An opening reception will be held at the UNO Fine Arts Gallery (2000 Lakeshore Dr) Thursday, August 19, 4:30-8 pm. Regular gallery hours are Monday through Friday, 8:30 am-4:00 pm. The exhibition will remain on view until October 18.
Notes about the show:
Eclogue is a technical term for a type of pastoral poem with social, political, urban underlayers. In this show, ecological issues of wood, water, storm, flood, and animal protagonism prevail.
Selections from independent but inter-related bodies of work are recombined and reconfigured for the UNO space and new contiguities explored. The gallery is luminous, and its walls of windows invite the outdoors in.
Villanelle/Pastorale (2012/3) is a 50 minute video of rhythmic, recurrent motifs, pairings and re-pairings that originally showed as a large scale projection with an artificial turf viewing platform as part of a multi-channel immersive video installation. It can be viewed for any length of time at any starting point, but its effect builds.
Plastic Gulf (2010/2) is a response to the Deepwater Horizon oil spill in the Gulf of Mexico. In the absence of fish, fishing lures become protagonists seeking to engage your sympathies.
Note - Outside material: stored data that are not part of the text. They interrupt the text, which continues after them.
(** Votes. *)
Lemma appendVoter_election `{EvmCall} s l voter w s' :
  electionOk s → votersOk s l → voter ∉ l → voter ≠ 0 → isValidatorRegistered s w = true → 0 ≤ balanceOf voter →
  appendVoter voter w s = (Ok tt, s') → electionOk s' ∧ votersOk s' (l ++ [voter]).
Proof.
  intros Hok Hv Hout Hz Hw Hb Hrun. assert (Hw0 : w ≠ 0) by (intros ->; by rewrite (ac_zero _ (el_active _ Hok)) in Hw).
  destruct (appendVoter_ok s l voter w s' Hv Hout Hz Hw0 Hw Hb Hrun) as [Hv' Hs]. split; [| done].
  eapply electionOk_votes; [exact Hs | by eexists | done].
Qed.

Lemma nonvoter s l a : votersOk s l → vo_validator (voteOf s a) = 0 → a ∉ l.
Proof. intros Hv Ha [i Hi]%list_elem_of_lookup_1. destruct (listed_voter s l i a Hv Hi) as (v & Hvo & _ & _ & _ & Hne & _). congruence. Qed.

Lemma doUnvote_election `{EvmCall} s l i :
  electionOk s → votersOk s l → l !! i = Some msg_sender →
  ∃ s', doUnvote s = (Ok tt, s') ∧ electionOk s' ∧ votersOk s' (delete i l) ∧ sameValidators s s'.
Proof.
  intros Hok Hv Hi. destruct (doUnvote_ok s l i Hv Hi) as (s' & Hrun & Hv' & Hs). exists s'. split_and!; try done.
  eapply electionOk_votes; [exact Hs | by eexists | done].
Qed.

Lemma unvote_ok `{EvmCall} s s' : electionOk s → unvote s = (Ok tt, s') → electionOk s'.
Proof.
  intros Hok Hrun. unfold unvote in Hrun. destruct (el_votes _ Hok) as [l Hv].
  destruct (Z.eq_dec (vo_validator (voteOf s msg_sender)) 0) as [Hz|Hnz].
  - unfold doUnvote in Hrun. erewrite M_bind_run in Hrun by reflexivity. rewrite Hz in Hrun. done.
  - destruct (voter_listed s l _ Hv Hnz) as [i Hi]. destruct (doUnvote_election s l i Hok Hv Hi) as (s1 & Hrun1 & Hok1 & _).
    rewrite Hrun in Hrun1. by injection Hrun1 as ->.
Qed.

(** A vote takes the voter's former one back and goes to the end of the list. *)
Lemma vote_ok `{EvmCall} addr s s' :
  electionOk s → msg_sender ≠ 0 → 0 ≤ balanceOf msg_sender → vote addr s = (Ok tt, s') → electionOk s'.
Proof.
  intros Hok Ha Hb Hrun. unfold vote in Hrun. erewrite M_bind_run in Hrun by reflexivity. destruct (el_votes _ Hok) as [l Hv].
  apply M_bind_inv in Hrun as (? & s1 & [Hreg ->]%require_inv & Hrun). do 3 (apply M_bind_inv in Hrun as (? & s1 & [_ ->]%require_inv & Hrun)).
  destruct (Z.eqb_spec (vo_validator (voteOf s msg_sender)) 0) as [Hz|Hnz]; cbn [negb when] in Hrun.
  - erewrite M_bind_run in Hrun by reflexivity. by eapply (appendVoter_election s l msg_sender addr s' Hok Hv (nonvoter s l _ Hv Hz)).
  - destruct (voter_listed s l _ Hv Hnz) as [i Hi]. destruct (doUnvote_election s l i Hok Hv Hi) as (s1 & Hrun1 & Hok1 & Hv1 & Hsame).
    rewrite (M_bind_run _ _ _ _ _ Hrun1) in Hrun. eapply (appendVoter_election s1 (delete i l) msg_sender addr s' Hok1 Hv1); try done.
    + intros [j (k & Hk & Hne & _)%lookup_delete_Some]%list_elem_of_lookup_1. apply Hne. eapply NoDup_lookup; [apply (vt_nodup _ _ Hv) | done | done].
    + unfold isValidatorRegistered in *. by rewrite (sv_has _ _ Hsame).
Qed.
(* ===== verification/RoundState.v ===== *)
(** * packages/consensus: aggregator.ts, round-state.ts and commit-state.ts

    A round state collects the proposal and the votes of one round of one block.
    The file models the object with all its methods, the aggregation of its
    votes into a proof and the verification of such a proof, and shows that the
    incrementally kept counts are the numbers of distinct voters. *)
From S2P Require Import Prelude Bytes Messages Blocks Proposals Commits JsMap Quorum ValidatorSet Serializer.

(** [Contracts.Processor.BlockProcessorResult] and what it refers to; a receipt
    is kept as the fields the node's own code reads. *)
Record TransactionReceipt := mkTransactionReceipt {
  tr_status : Z;
  tr_gasUsed : Z;
}.
Record BlockProcessorResult := mkBlockProcessorResult {
  bpr_success : bool;
  bpr_receipts : JsMap string TransactionReceipt;
  bpr_gasUsed : Z;
  bpr_feeUsed : Z;
}.

Definition failedProcessorResult : BlockProcessorResult := mkBlockProcessorResult false [] 0 0.

Record AccountUpdate := mkAccountUpdate {
  au_address : string;
  au_balance : Z;
  au_nonce : Z;
}.
Record ContractEvent := mkContractEvent {
  ce_address : string;
  ce_data : string;
}.

(** The BLS operations of the crypto worker: [consensusSignature("sign" |
    "aggregate" | "verify")] and [publicKeyFactory("aggregate")]. *)
Class BlsWorker := {
  blsSign : list byte → list byte → string;
  blsAggregate : list (list byte) → string;
  blsVerify : list byte → list byte → list byte → bool;
  blsAggregatePublicKeys : list (list byte) → string;
}.

(** ** aggregator.ts *)
Section aggregator.
Context `{BlsWorker}.

Fixpoint aggregateLoop (roundValidators : Z) (signatures : JsMap Z Message)
    (validators : list bool) (buffers : list (list byte)) : result (list bool * list (list byte)) :=
  match signatures with
  | [] => Ok (validators, buffers)
  | (validatorIndex, m) :: rest =>
      if (validatorIndex <? 0) || (roundValidators <=? validatorIndex) then
        Throw (JSError "Failed to aggregate signatures, because validator index is out of range.")
      else aggregateLoop roundValidators rest (arraySet false validators validatorIndex true)
             (buffers ++ [hexDecode (msg_signature m)])
  end.

Definition aggregate (signatures : JsMap Z Message) (roundValidators : Z) : result AggregatedSignature :=
  if negb (isMajority (mapSize signatures) roundValidators) then
    Throw (JSError "Failed to aggregate signatures, because the majority is not reached.")
  else
    '(validators, buffers) ← aggregateLoop roundValidators signatures
                               (replicate (Z.to_nat roundValidators) false) [];
    Ok (mkAggregatedSignature (blsAggregate buffers) validators).

(** The public keys of the validators that signed, in the order of the bitmap. *)
Fixpoint signerKeys (vs : ValidatorSet) (index : Z) (validators : list bool) : result (list (list byte)) :=
  match validators with
  | [] => Ok []
  | signed :: rest =>
      if signed then
        validator ← getValidator vs index;
        keys ← signerKeys vs (index + 1) rest;
        Ok (hexDecode (vw_blsPublicKey validator) :: keys)
      else signerKeys vs (index + 1) rest
  end.

Definition verifyAggregate (vs : ValidatorSet) (signature : AggregatedSignature) (data : list byte)
    (roundValidators : Z) : result bool :=
  if negb (Z.of_nat (length (as_validators signature)) =? roundValidators) then Ok false
  else
    publicKeys ← signerKeys vs 0 (as_validators signature);
    if negb (isMajority (Z.of_nat (length publicKeys)) roundValidators) then Ok false
    else Ok (blsVerify (hexDecode (as_signature signature)) data
               (hexDecode (blsAggregatePublicKeys publicKeys))).
End aggregator.

(** ** round-state.ts: the object *)
Record RoundState := mkRoundState {
  rs_blockNumber : Z;
  rs_round : Z;
  rs_proposal : option Proposal;
  rs_processorResult : option BlockProcessorResult;
  rs_accountUpdates : list AccountUpdate;
  rs_contractEvents : list ContractEvent;
  rs_prevotes : JsMap Z Message;
  rs_prevotesCount : JsMap (option string) Z;
  rs_precommits : JsMap Z Message;
  rs_precommitsCount : JsMap (option string) Z;
  rs_validators : JsMap string ValidatorWallet;
  rs_validatorsSignedPrevote : list bool;
  rs_validatorsSignedPrecommit : list bool;
  rs_proposer : option ValidatorWallet;
  rs_commit : option Commit;
}.
#[export] Instance eta_RoundState : Eta RoundState := λ r,
  mkRoundState (rs_blockNumber r) (rs_round r) (rs_proposal r) (rs_processorResult r)
    (rs_accountUpdates r) (rs_contractEvents r) (rs_prevotes r) (rs_prevotesCount r)
    (rs_precommits r) (rs_precommitsCount r) (rs_validators r) (rs_validatorsSignedPrevote r)
    (rs_validatorsSignedPrecommit r) (rs_proposer r) (rs_commit r).

Definition newRoundState : RoundState :=
  mkRoundState 0 0 None None [] [] [] [] [] [] [] [] [] None None.

(** The operations.  Getters are functions of the object; methods that change it
    live in [M RoundState]. *)
Section roundState.
Context `{Viem} `{BlsWorker}.
(** [configuration.getMilestone(blockNumber).roundValidators]. *)
Context (roundValidatorsAt : Z → Z).

(** [configure]: [validators] is [validatorSet.getRoundValidators()] and
    [proposerIndex] [proposerCalculator.getValidatorIndex(round)]. *)
Definition configure (blockNumber round : Z) (validators : list ValidatorWallet) (proposerIndex : Z)
    (r : RoundState) : RoundState :=
  r <| rs_blockNumber := blockNumber |>
    <| rs_round := round |>
    <| rs_validators := foldl (λ m w, mapSet m (vw_blsPublicKey w) w) (rs_validators r) validators |>
    <| rs_validatorsSignedPrecommit ::= λ l, l ++ ((λ _, false) <$> validators) |>
    <| rs_validatorsSignedPrevote ::= λ l, l ++ ((λ _, false) <$> validators) |>
    <| rs_proposer := if proposerIndex <? 0 then None else validators !! Z.to_nat proposerIndex |>.

Definition rsGetValidator (r : RoundState) (consensusPublicKey : string) : result ValidatorWallet :=
  assert_defined (mapGet (rs_validators r) consensusPublicKey).

Definition hasProposal (r : RoundState) : bool := isSome (rs_proposal r).

Definition addProposal (proposal : Proposal) : M RoundState unit :=
  r ← get;
  if isSome (rs_proposal r) then throw (JSError "Proposal already exists.")
  else modify (λ r, r <| rs_proposal := Some proposal |>).

Definition getProposal (r : RoundState) : option Proposal := rs_proposal r.

Definition getBlock (r : RoundState) : result Block :=
  match rs_proposal r with
  | Some proposal =>
      if isDataDeserialized proposal then payload ← getPayload proposal; Ok (pp_block payload)
      else Throw (JSError "Block is not available, because proposal is not set or deserialized")
  | None => Throw (JSError "Block is not available, because proposal is not set or deserialized")
  end.

Definition setProcessorResult (result : BlockProcessorResult) : M RoundState unit :=
  modify (λ r, r <| rs_processorResult := Some result |>).
Definition hasProcessorResult (r : RoundState) : bool := isSome (rs_processorResult r).
Definition getProcessorResult (r : RoundState) : result BlockProcessorResult :=
  match rs_processorResult r with
  | Some result => Ok result
  | None => Throw (JSError "Processor result is undefined.")
  end.

Definition getAccountUpdates (r : RoundState) : list AccountUpdate := rs_accountUpdates r.
Definition setAccountUpdates (accounts : list AccountUpdate) : M RoundState unit :=
  modify (λ r, r <| rs_accountUpdates := accounts |>).
Definition getContractEvents (r : RoundState) : list ContractEvent := rs_contractEvents r.
Definition setContractEvents (events : list ContractEvent) : M RoundState unit :=
  modify (λ r, r <| rs_contractEvents := events |>).

Definition getPrevoteCount (r : RoundState) (blockHash : option string) : Z :=
  default 0 (mapGet (rs_prevotesCount r) blockHash).
Definition increasePrevoteCount (blockHash : option string) : M RoundState unit :=
  modify (λ r, r <| rs_prevotesCount := mapSet (rs_prevotesCount r) blockHash (getPrevoteCount r blockHash + 1) |>).
Definition getPrecommitCount (r : RoundState) (blockHash : option string) : Z :=
  default 0 (mapGet (rs_precommitsCount r) blockHash).
Definition increasePrecommitCount (blockHash : option string) : M RoundState unit :=
  modify (λ r, r <| rs_precommitsCount := mapSet (rs_precommitsCount r) blockHash (getPrecommitCount r blockHash + 1) |>).

Definition hasPrevote (r : RoundState) (validatorIndex : Z) : bool := mapHas (rs_prevotes r) validatorIndex.
Definition addPrevote (prevote : Message) : M RoundState unit :=
  r ← get;
  if mapHas (rs_prevotes r) (msg_validatorIndex prevote) then throw (JSError "Prevote already exists.")
  else
    modify (λ r, r <| rs_prevotes := mapSet (rs_prevotes r) (msg_validatorIndex prevote) prevote |>);;
    modify (λ r, r <| rs_validatorsSignedPrevote ::= λ l, arraySet false l (msg_validatorIndex prevote) true |>);;
    increasePrevoteCount (msg_blockHash prevote).

Definition hasPrecommit (r : RoundState) (validatorIndex : Z) : bool := mapHas (rs_precommits r) validatorIndex.
Definition addPrecommit (precommit : Message) : M RoundState unit :=
  r ← get;
  if mapHas (rs_precommits r) (msg_validatorIndex precommit) then throw (JSError "Precommit already exists.")
  else
    modify (λ r, r <| rs_precommits := mapSet (rs_precommits r) (msg_validatorIndex precommit) precommit |>);;
    modify (λ r, r <| rs_validatorsSignedPrecommit ::= λ l, arraySet false l (msg_validatorIndex precommit) true |>);;
    increasePrecommitCount (msg_blockHash precommit).

Definition hasMessage (r : RoundState) (message : Message) : result bool :=
  if msg_type message =? MessageType_Prevote then Ok (mapHas (rs_prevotes r) (msg_validatorIndex message))
  else if msg_type message =? MessageType_Precommit then Ok (mapHas (rs_precommits r) (msg_validatorIndex message))
  else Throw (JSError "Invalid message type").

Definition getMessage (r : RoundState) (validatorIndex type : Z) : result (option Message) :=
  if type =? MessageType_Prevote then Ok (mapGet (rs_prevotes r) validatorIndex)
  else if type =? MessageType_Precommit then Ok (mapGet (rs_precommits r) validatorIndex)
  else Throw (JSError "Invalid message type").

Definition addMessage (message : Message) : M RoundState unit :=
  if msg_type message =? MessageType_Prevote then addPrevote message
  else if msg_type message =? MessageType_Precommit then addPrecommit message
  else throw (JSError "Invalid message type").

Definition rsIsMajority (r : RoundState) (size : Z) : bool :=
  isMajority size (roundValidatorsAt (rs_blockNumber r)).
Definition rsIsMinority (r : RoundState) (size : Z) : bool :=
  isMinority size (roundValidatorsAt (rs_blockNumber r)).

Definition hasMajorityPrevotes (r : RoundState) : bool :=
  match rs_proposal r with
  | Some proposal =>
      if isDataDeserialized proposal
      then rsIsMajority r (getPrevoteCount r (Some (p_hash proposal)))
      else false
  | None => false
  end.
Definition hasMajorityPrevotesAny (r : RoundState) : bool := rsIsMajority r (mapSize (rs_prevotes r)).
Definition hasMajorityPrevotesNull (r : RoundState) : bool := rsIsMajority r (getPrevoteCount r None).

Definition hasMajorityPrecommits (r : RoundState) : bool :=
  match rs_proposal r with
  | Some proposal =>
      if isDataDeserialized proposal
      then rsIsMajority r (getPrecommitCount r (Some (p_hash proposal)))
      else false
  | None => false
  end.
Definition hasMajorityPrecommitsAny (r : RoundState) : bool := rsIsMajority r (mapSize (rs_precommits r)).
Definition hasMajorityPrecommitsWithoutProposal (r : RoundState) : bool :=
  if isSome (rs_proposal r) then false
  else existsb (λ kv, isSome kv.1 && rsIsMajority r kv.2) (rs_precommitsCount r).

Definition hasMinorityPrevotesOrPrecommits (r : RoundState) : bool :=
  rsIsMinority r (mapSize (rs_prevotes r)) || rsIsMinority r (mapSize (rs_precommits r)).

Definition getPrevote (r : RoundState) (validatorIndex : Z) : option Message := mapGet (rs_prevotes r) validatorIndex.
Definition getPrevotes (r : RoundState) : list Message := mapValues (rs_prevotes r).
Definition getPrecommit (r : RoundState) (validatorIndex : Z) : option Message := mapGet (rs_precommits r) validatorIndex.
Definition getPrecommits (r : RoundState) : list Message := mapValues (rs_precommits r).
Definition getMessages (r : RoundState) : list Message := mapValues (rs_prevotes r) ++ mapValues (rs_precommits r).

Definition getSignatures (r : RoundState) (messages : JsMap Z Message) : result (JsMap Z Message) :=
  proposal ← assert_defined (rs_proposal r);
  Ok (@filter _ (list (Z * Message)) _ (λ kv, msg_blockHash kv.2 = Some (p_hash proposal)) _ messages).

Definition aggregatePrevotes (r : RoundState) : result AggregatedSignature :=
  signatures ← getSignatures r (rs_prevotes r);
  aggregate signatures (roundValidatorsAt (rs_blockNumber r)).
Definition aggregatePrecommits (r : RoundState) : result AggregatedSignature :=
  signatures ← getSignatures r (rs_precommits r);
  aggregate signatures (roundValidatorsAt (rs_blockNumber r)).

Definition getCommit : M RoundState Commit :=
  r ← get;
  match rs_commit r with
  | Some commit => mret commit
  | None =>
      proposal ← liftR (assert_defined (getProposal r));
      majority ← liftR (aggregatePrecommits r);
      payload ← liftR (getPayload proposal);
      let proof := mkCommitProof (p_round proposal) (as_signature majority) (as_validators majority) in
      serialized ← liftR (serializeCommit (pp_block payload) proof);
      let commit := mkCommit (pp_block payload) proof (hexEncode serialized) in
      modify (λ r, r <| rs_commit := Some commit |>);;
      mret commit
  end.
End roundState.

(** ** commit-state.ts *)
Record CommitState := mkCommitState {
  cs_commit : Commit;
  cs_processorResult : option BlockProcessorResult;
  cs_validators : JsMap string ValidatorWallet;
  cs_accountUpdates : list AccountUpdate;
  cs_contractEvents : list ContractEvent;
}.
#[export] Instance eta_CommitState : Eta CommitState := λ c,
  mkCommitState (cs_commit c) (cs_processorResult c) (cs_validators c) (cs_accountUpdates c) (cs_contractEvents c).

Definition cs_blockNumber (c : CommitState) : Z := b_number (c_block (cs_commit c)).
Definition cs_round (c : CommitState) : Z := cp_round (c_proof (cs_commit c)).
Definition csConfigure (commit : Commit) (validators : list ValidatorWallet) : CommitState :=
  mkCommitState commit None (foldl (λ m w, mapSet m (vw_blsPublicKey w) w) [] validators) [] [].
The embedded wall lenses are selections from a series exploring issues of circulation and flow and feature angiograms, aerial river deltas, and fallen birds.
Plywood and wood pilings create “wading” channels beneath canopies of umbrellas trailing branches like root structures or dendrites.
Large scale photographs, Flotsam, Iceberg, Maelstrom, depict the twisted and ripped detritus of trees destroyed during Hurricane Katrina, once forensic evidence now relics.
Small drawings inspired by pine knots become vortices and topographies. Watercolor drawings on wood panels depict the woods after a tornado.
Ink drawings of trees in City Park, woods, and bayous are from a longterm ongoing series exploring ways of seeing and perceptual rhythms.